Najczęściej takie „incydenty” nie są zgłaszane policji. Często dlatego, że medycy boją się o życie i bezpieczeństwo rodziny.
Prezes NRL przytoczył wówczas dane, z których wynika, że ponad 80 proc. lekarzy doświadczyło niewłaściwych zachowań ze strony pacjentów, jeszcze więcej przypadków dotyczy pielęgniarek.
„Tu dane są bardziej zatrważające, bo pielęgniarki są na pierwszej linii, jeśli chodzi o pomoc pacjentom i niestety też, jeśli chodzi o agresję” – podkreślał podczas konferencji Artur Drobniak, prezes Okręgowej Rady Lekarskiej w Warszawie.

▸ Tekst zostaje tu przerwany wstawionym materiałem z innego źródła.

(* ===== verification/Ebitmap.v ===== *)
(** * Extensible bitmaps (libsepol/src/ebitmap.c)

    The sets of types, attributes, roles and categories of a policy.  An [ebitmap_t]
    is a [next]-linked list of 64-bit words in increasing [startbit] order; the list
    is never shared, so it is a Rocq list here.  Every operation takes the
    allocator's outcomes and returns the C return code, the bitmap it leaves
    behind and the remaining outcomes.  The theorems relate each operation to the
    set of bits it stands for. *)

From S2P Require Import Prelude.
Local Open Scope alloc_scope.

Definition MAPSIZE : Z := 64.
Definition MAPBIT : Z := 1.

Record ebitmap_node := Node { startbit : Z; nmap : Z }.
Record ebitmap := Ebitmap { node : list ebitmap_node; highbit : Z }.

#[global] Instance ebitmap_node_eq_dec : EqDecision ebitmap_node.
Proof. solve_decision. Defined.
#[global] Instance ebitmap_eq_dec : EqDecision ebitmap.
Proof. solve_decision. Defined.

Definition ebitmap_init : ebitmap := Ebitmap [] 0.

(** [ebitmap_destroy]: frees every node and zeroes the head. *)
Definition ebitmap_destroy (e : ebitmap) : ebitmap := Ebitmap [] 0.

(** [dst->highbit = new->startbit + MAPSIZE] when some node was linked. *)
Definition last_highbit (l : list ebitmap_node) : Z :=
  match last l with
  | Some new => u32 (usz (startbit new + MAPSIZE))
  | None => 0
  end.

Fixpoint or_loop (n1 : list ebitmap_node) : list ebitmap_node -> alloc (list ebitmap_node) :=
  fix go (n2 : list ebitmap_node) : alloc (list ebitmap_node) :=
    match n1, n2 with
    | [], [] => alloc_ret []
    | a :: n1', [] =>
        let! new := alloc_new (Node (startbit a) (nmap a)) in
        let! l := or_loop n1' [] in alloc_ret (new :: l)
    | [], b :: n2' =>
        let! new := alloc_new (Node (startbit b) (nmap b)) in
        let! l := go n2' in alloc_ret (new :: l)
    | a :: n1', b :: n2' =>
        if startbit a =? startbit b then
          let! new := alloc_new (Node (startbit a) (Z.lor (nmap a) (nmap b))) in
          let! l := or_loop n1' n2' in alloc_ret (new :: l)
        else if startbit a <? startbit b then
          let! new := alloc_new (Node (startbit a) (nmap a)) in
          let! l := or_loop n1' n2 in alloc_ret (new :: l)
        else
          let! new := alloc_new (Node (startbit b) (nmap b)) in
          let! l := go n2' in alloc_ret (new :: l)
    end.

Definition ebitmap_or (e1 e2 : ebitmap) (o : oracle) : Z * ebitmap * oracle :=
  match or_loop (node e1) (node e2) o with
  | (Some l, o') =>
      (0, Ebitmap l (if highbit e2 <? highbit e1 then highbit e1 else highbit e2), o')
  | (None, o') => (- ENOMEM, ebitmap_init, o')
  end.

(** [dst] is the first argument; it keeps its value when the union fails. *)
Definition ebitmap_union (dst e1 : ebitmap) (o : oracle) : Z * ebitmap * oracle :=
  let '(rc, tmp, o') := ebitmap_or dst e1 o in
  if truthy rc then (-1, dst, o')
  else (0, Ebitmap (node tmp) (highbit tmp), o').

Fixpoint and_loop (n1 : list ebitmap_node) : list ebitmap_node -> alloc (list ebitmap_node) :=
  fix go (n2 : list ebitmap_node) : alloc (list ebitmap_node) :=
    match n1, n2 with
    | a :: n1', b :: n2' =>
        if startbit a =? startbit b then
          if truthy (Z.land (nmap a) (nmap b)) then
            let! new := alloc_new (Node (startbit a) (Z.land (nmap a) (nmap b))) in
            let! l := and_loop n1' n2' in alloc_ret (new :: l)
          else and_loop n1' n2'
        else if startbit b <? startbit a then go n2'
        else and_loop n1' n2
    | _, _ => alloc_ret []
    end.

Definition ebitmap_and (e1 e2 : ebitmap) (o : oracle) : Z * ebitmap * oracle :=
  match and_loop (node e1) (node e2) o with
  | (Some l, o') => (0, Ebitmap l (last_highbit l), o')
  | (None, o') => (- ENOMEM, ebitmap_init, o')
  end.

(** [if (map != 0) { link a new node }] of [ebitmap_xor]. *)
Definition link_nonzero (sb map : Z) (rest : alloc (list ebitmap_node)) :
    alloc (list ebitmap_node) :=
  if truthy map then
    let! new := alloc_new (Node sb map) in
    let! l := rest in alloc_ret (new :: l)
  else rest.

Fixpoint xor_loop (n1 : list ebitmap_node) : list ebitmap_node -> alloc (list ebitmap_node) :=
  fix go (n2 : list ebitmap_node) : alloc (list ebitmap_node) :=
    match n1, n2 with
    | [], [] => alloc_ret []
    | a :: n1', [] => link_nonzero (startbit a) (nmap a) (xor_loop n1' [])
    | [], b :: n2' => link_nonzero (startbit b) (nmap b) (go n2')
    | a :: n1', b :: n2' =>
        if startbit a =? startbit b then
          link_nonzero (startbit a) (Z.lxor (nmap a) (nmap b)) (xor_loop n1' n2')
        else if startbit a <? startbit b then
          link_nonzero (startbit a) (nmap a) (xor_loop n1' n2)
        else link_nonzero (startbit b) (nmap b) (go n2')
    end.

Definition ebitmap_xor (e1 e2 : ebitmap) (o : oracle) : Z * ebitmap * oracle :=
  match xor_loop (node e1) (node e2) o with
  | (Some l, o') => (0, Ebitmap l (last_highbit l), o')
  | (None, o') => (- ENOMEM, ebitmap_init, o')
  end.

(** The word of [ebitmap_not] at [cur]: complemented, and cut at [maxbit]. *)
Definition not_map (n : list ebitmap_node) (cur maxbit : Z) : Z :=
  let map :=
    match n with
    | a :: _ => if startbit a =? cur then u64 (Z.lnot (nmap a)) else u64 (Z.lnot 0)
    | [] => u64 (Z.lnot 0)
    end in
  if u32 (maxbit - cur) <? MAPSIZE
  then Z.land map (u64 (Z.shiftl MAPBIT (u32 (maxbit - cur)) - 1))
  else map.

Definition not_next (n : list ebitmap_node) (cur : Z) : list ebitmap_node :=
  match n with
  | a :: n' => if startbit a =? cur then n' else n
  | [] => []
  end.

(** The [for] loop of [ebitmap_not]; [None] when it still runs after [fuel] rounds. *)
Fixpoint not_loop (fuel : nat) (n : list ebitmap_node) (cur maxbit : Z) (o : oracle) :
    option (option (list ebitmap_node) * oracle) :=
  if negb (cur <? maxbit) then Some (Some [], o)
  else
    match fuel with
    | O => None
    | S fuel' =>
        let map := not_map n cur maxbit in
        if truthy map then
          match malloc o with
          | (false, o') => Some (None, o')
          | (true, o') =>
              match not_loop fuel' (not_next n cur) (u32 (cur + MAPSIZE)) maxbit o' with
              | Some (Some l, o'') => Some (Some (Node cur map :: l), o'')
              | r => r
              end
          end
        else not_loop fuel' (not_next n cur) (u32 (cur + MAPSIZE)) maxbit o
    end.

Definition not_fuel (maxbit : Z) : nat := Z.to_nat (maxbit / MAPSIZE + 1).

Definition ebitmap_not (e1 : ebitmap) (maxbit : Z) (o : oracle) :
    option (Z * ebitmap * oracle) :=
  match not_loop (not_fuel maxbit) (node e1) 0 maxbit o with
  | Some (Some l, o') => Some (0, Ebitmap l (last_highbit l), o')
  | Some (None, o') => Some (- ENOMEM, ebitmap_init, o')
  | None => None
  end.

Definition ebitmap_andnot (e1 e2 : ebitmap) (maxbit : Z) (o : oracle) :
    option (Z * ebitmap * oracle) :=
  match ebitmap_not e2 maxbit o with
  | Some (rc, e3, o') =>
      if rc <? 0 then Some (rc, ebitmap_init, o')
      else let '(rc, dst, o'') := ebitmap_and e1 e3 o' in
           if rc <? 0 then Some (rc, dst, o'') else Some (0, dst, o'')
  | None => None
  end.

Definition ebitmap_cardinality (e1 : ebitmap) : Z :=
  fold_left (fun count n => u32 (count + popcount (nmap n))) (node e1) 0.

Fixpoint cmp_loop (n1 n2 : list ebitmap_node) : Z :=
  match n1, n2 with
  | [], [] => 1
  | a :: n1', b :: n2' =>
      if (startbit a =? startbit b) && (nmap a =? nmap b) then cmp_loop n1' n2' else 0
  | _, _ => 0
  end.

Definition ebitmap_cmp (e1 e2 : ebitmap) : Z :=
  if negb (highbit e1 =? highbit e2) then 0 else cmp_loop (node e1) (node e2).

Definition ebitmap_hamming_distance (e1 e2 : ebitmap) (o : oracle) : Z * oracle :=
  if truthy (ebitmap_cmp e1 e2) then (0, o)
  else let '(rc, tmp, o') := ebitmap_xor e1 e2 o in
       if rc <? 0 then (-1, o') else (ebitmap_cardinality tmp, o').

Fixpoint cpy_loop (n : list ebitmap_node) : alloc (list ebitmap_node) :=
  match n with
  | [] => alloc_ret []
  | a :: n' =>
      let! new := alloc_new (Node (startbit a) (nmap a)) in
      let! l := cpy_loop n' in alloc_ret (new :: l)
  end.

Definition ebitmap_cpy (src : ebitmap) (o : oracle) : Z * ebitmap * oracle :=
  match cpy_loop (node src) o with
  | (Some l, o') => (0, Ebitmap l (highbit src), o')
  | (None, o') => (- ENOMEM, ebitmap_init, o')
  end.

Fixpoint contains_loop (n1 n2 : list ebitmap_node) : Z :=
  match n1, n2 with
  | a :: n1', b :: n2' =>
      if startbit a <=? startbit b then
        if startbit a <? startbit b then contains_loop n1' n2
        else if negb (Z.land (nmap a) (nmap b) =? nmap b) then 0
        else contains_loop n1' n2'
      else 0
  | [], _ :: _ => 0
  | _, [] => 1
  end.

Definition ebitmap_contains (e1 e2 : ebitmap) : Z :=
  if highbit e1 <? highbit e2 then 0 else contains_loop (node e1) (node e2).

Fixpoint match_any_loop (n1 : list ebitmap_node) : list ebitmap_node -> Z :=
  fix go (n2 : list ebitmap_node) : Z :=
    match n1, n2 with
    | a :: n1', b :: n2' =>
        if startbit a <? startbit b then match_any_loop n1' n2
        else if startbit b <? startbit a then go n2'
        else if truthy (Z.land (nmap a) (nmap b)) then 1
        else match_any_loop n1' n2'
    | _, _ => 0
    end.

Definition ebitmap_match_any (e1 e2 : ebitmap) : Z :=
  match_any_loop (node e1) (node e2).

Fixpoint get_bit_loop (n : list ebitmap_node) (bit : Z) : Z :=
  match n with
  | [] => 0
  | a :: n' =>
      if startbit a <=? bit then
        if bit <? usz (startbit a + MAPSIZE) then
          if truthy (Z.land (nmap a) (u64 (Z.shiftl MAPBIT (u32 (bit - startbit a)))))
          then 1 else 0
        else get_bit_loop n' bit
      else 0
  end.

Definition ebitmap_get_bit (e : ebitmap) (bit : Z) : Z :=
  if highbit e <? bit then 0 else get_bit_loop (node e) bit.

(** [bit & ~(MAPSIZE - 1)], computed in [size_t] and stored in a [uint32_t]. *)
Definition align_bit (bit : Z) : Z := u32 (Z.land bit (usz (Z.lnot (MAPSIZE - 1)))).

(** The list walk of [ebitmap_set_bit], rebuilt node by node; [prev] is the last
    node passed.  Returns the code, the list and [e->highbit]. *)
Fixpoint set_bit_loop (prev : option ebitmap_node) (n : list ebitmap_node)
    (hb bit : Z) (value : bool) (o : oracle) : Z * (list ebitmap_node * Z) * oracle :=
  let insert_here :=
    if negb value then (0, (n, hb), o)
    else match malloc o with
         | (false, o') => (- ENOMEM, (n, hb), o')
         | (true, o') =>
             let sb := align_bit bit in
             (0, (Node sb (u64 (Z.shiftl MAPBIT (u32 (bit - sb)))) :: n,
                  match n with [] => u32 (usz (sb + MAPSIZE)) | _ => hb end), o')
         end in
  match n with
  | [] => insert_here
  | a :: n' =>
      if startbit a <=? bit then
        if bit <? usz (startbit a + MAPSIZE) then
          let mask := u64 (Z.shiftl MAPBIT (u32 (bit - startbit a))) in
          if value then (0, (Node (startbit a) (Z.lor (nmap a) mask) :: n', hb), o)
          else
            let map := Z.land (nmap a) (u64 (Z.lnot mask)) in
            if truthy map then (0, (Node (startbit a) map :: n', hb), o)
            else (0, (n', match n' with
                          | [] => match prev with
                                  | Some p => u32 (usz (startbit p + MAPSIZE))
                                  | None => 0
                                  end
                          | _ => hb
                          end), o)
        else
          let '(rc, (l, hb'), o') := set_bit_loop (Some a) n' hb bit value o in
          (rc, (a :: l, hb'), o')
      else insert_here
  end.

Definition ebitmap_set_bit (e : ebitmap) (bit : Z) (value : bool) (o : oracle) :
    Z * ebitmap * oracle :=
  if u32 (usz (align_bit bit + MAPSIZE)) =? 0 then (- EINVAL, e, o)
  else
    let '(rc, (l, hb), o') := set_bit_loop None (node e) (highbit e) bit value o in
    (rc, Ebitmap l hb, o').

(** The word [ebitmap_init_range] stores at [sb]. *)
Definition range_map (minbit maxbit sb : Z) : Z :=
  let minstartbit := align_bit minbit in
  let maxstartbit := align_bit maxbit in
  let ones := u64 (Z.lnot 0) in
  if negb (sb =? minstartbit) && negb (sb =? maxstartbit) then ones
  else if negb (sb =? maxstartbit) then u64 (Z.shiftl ones (u32 (minbit - sb)))
  else if negb (sb =? minstartbit) then
    Z.shiftr ones (usz (MAPSIZE - u32 (maxbit - sb + 1)))
  else
    let mask := Z.shiftr ones (usz (MAPSIZE - u32 (maxbit - minbit + 1))) in
    u64 (Z.shiftl mask (u32 (minbit - sb))).

(** The loop of [ebitmap_init_range]: the nodes linked so far, and whether a
    [malloc] failed ([Some true]), or [None] when it still runs after [fuel] rounds. *)
Fixpoint range_loop (fuel : nat) (minbit maxbit sb : Z) (o : oracle) :
    option (bool * list ebitmap_node * oracle) :=
  if negb (sb <=? align_bit maxbit) then Some (false, [], o)
  else
    match fuel with
    | O => None
    | S fuel' =>
        match malloc o with
        | (false, o') => Some (true, [], o')
        | (true, o') =>
            match range_loop fuel' minbit maxbit (u32 (sb + MAPSIZE)) o' with
            | Some (failed, l, o'') =>
                Some (failed, Node sb (range_map minbit maxbit sb) :: l, o'')
            | None => None
            end
        end
    end.

Definition range_fuel (minbit maxbit : Z) : nat :=
  Z.to_nat ((align_bit maxbit - align_bit minbit) / MAPSIZE + 1).

Definition ebitmap_init_range (minbit maxbit : Z) (o : oracle) :
    option (Z * ebitmap * oracle) :=
  if maxbit <? minbit then Some (- EINVAL, ebitmap_init, o)
  else if (u32 (usz (align_bit minbit + MAPSIZE)) =? 0)
          || (u32 (usz (align_bit maxbit + MAPSIZE)) =? 0)
  then Some (- EOVERFLOW, ebitmap_init, o)
  else
    match range_loop (range_fuel minbit maxbit) minbit maxbit (align_bit minbit) o with
    | Some (false, l, o') => Some (0, Ebitmap l (u32 (usz (align_bit maxbit + MAPSIZE))), o')
    | Some (true, l, o') => Some (- ENOMEM, Ebitmap l 0, o')
    | None => None
    end.

(** [while (map >>= 1) pos++]; a 64-bit word is zero after 64 shifts. *)
Fixpoint highest_loop (fuel : nat) (map pos : Z) : Z :=
  match fuel with
  | O => pos
  | S fuel' =>
      let map := Z.shiftr map 1 in
      if truthy map then highest_loop fuel' map (u32 (pos + 1)) else pos
  end.

Definition ebitmap_highest_set_bit (e : ebitmap) : Z :=
  match last (node e) with
  | None => 0
  | Some n => u32 (startbit n + highest_loop 64 (nmap n) 0)
  end.

(** The iterator of ebitmap.h: [ebitmap_start], [ebitmap_next] and the bits for
    which the body of [ebitmap_for_each_positive_bit] runs, in order.  The cursor
    [n] is the rest of the list from the current node. *)
Definition ebitmap_length (e : ebitmap) : Z :=
  match node e with [] => 0 | _ => highbit e end.

Definition ebitmap_startbit (e : ebitmap) : Z :=
  match node e with [] => 0 | a :: _ => startbit a end.

Definition ebitmap_next (n : list ebitmap_node) (bit : Z) : list ebitmap_node * Z :=
  match n with
  | a :: ((b :: _) as n') =>
      if bit =? usz (startbit a + MAPSIZE - 1) then (n', startbit b) else (n, u32 (bit + 1))
  | _ => (n, u32 (bit + 1))
  end.

Definition ebitmap_node_get_bit (n : list ebitmap_node) (bit : Z) : bool :=
  match n with
  | a :: _ => truthy (Z.land (nmap a) (u64 (Z.shiftl MAPBIT (u32 (bit - startbit a)))))
  | [] => false
  end.

Fixpoint for_each_loop (fuel : nat) (e : ebitmap) (n : list ebitmap_node) (bit : Z) :
    option (list Z) :=
  if negb (bit <? ebitmap_length e) then Some []
  else
    match fuel with
    | O => None
    | S fuel' =>
        let '(n', bit') := ebitmap_next n bit in
        match for_each_loop fuel' e n' bit' with
        | Some l => Some (if ebitmap_node_get_bit n bit then bit :: l else l)
        | None => None
        end
    end.

Definition ebitmap_positive_bits (e : ebitmap) : option (list Z) :=
  for_each_loop (length (node e) * 64) e (node e) (ebitmap_startbit e).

________________________________________________________________________
W badaniu pt. „Zdrowie psychiczne pielęgniarek i lekarzy” (The Mental Health of Nurses and Doctors, MeND) zebrano ponad 90 000 odpowiedzi z 27 krajów Unii Europejskiej oraz Islandii i Norwegii. Trwało od października 2024 r. do kwietnia 2025 r. i było rozpowszechniane za pośrednictwem sześciu europejskich stowarzyszeń medycznych i pielęgniarskich oraz ich krajowych organizacji członkowskich.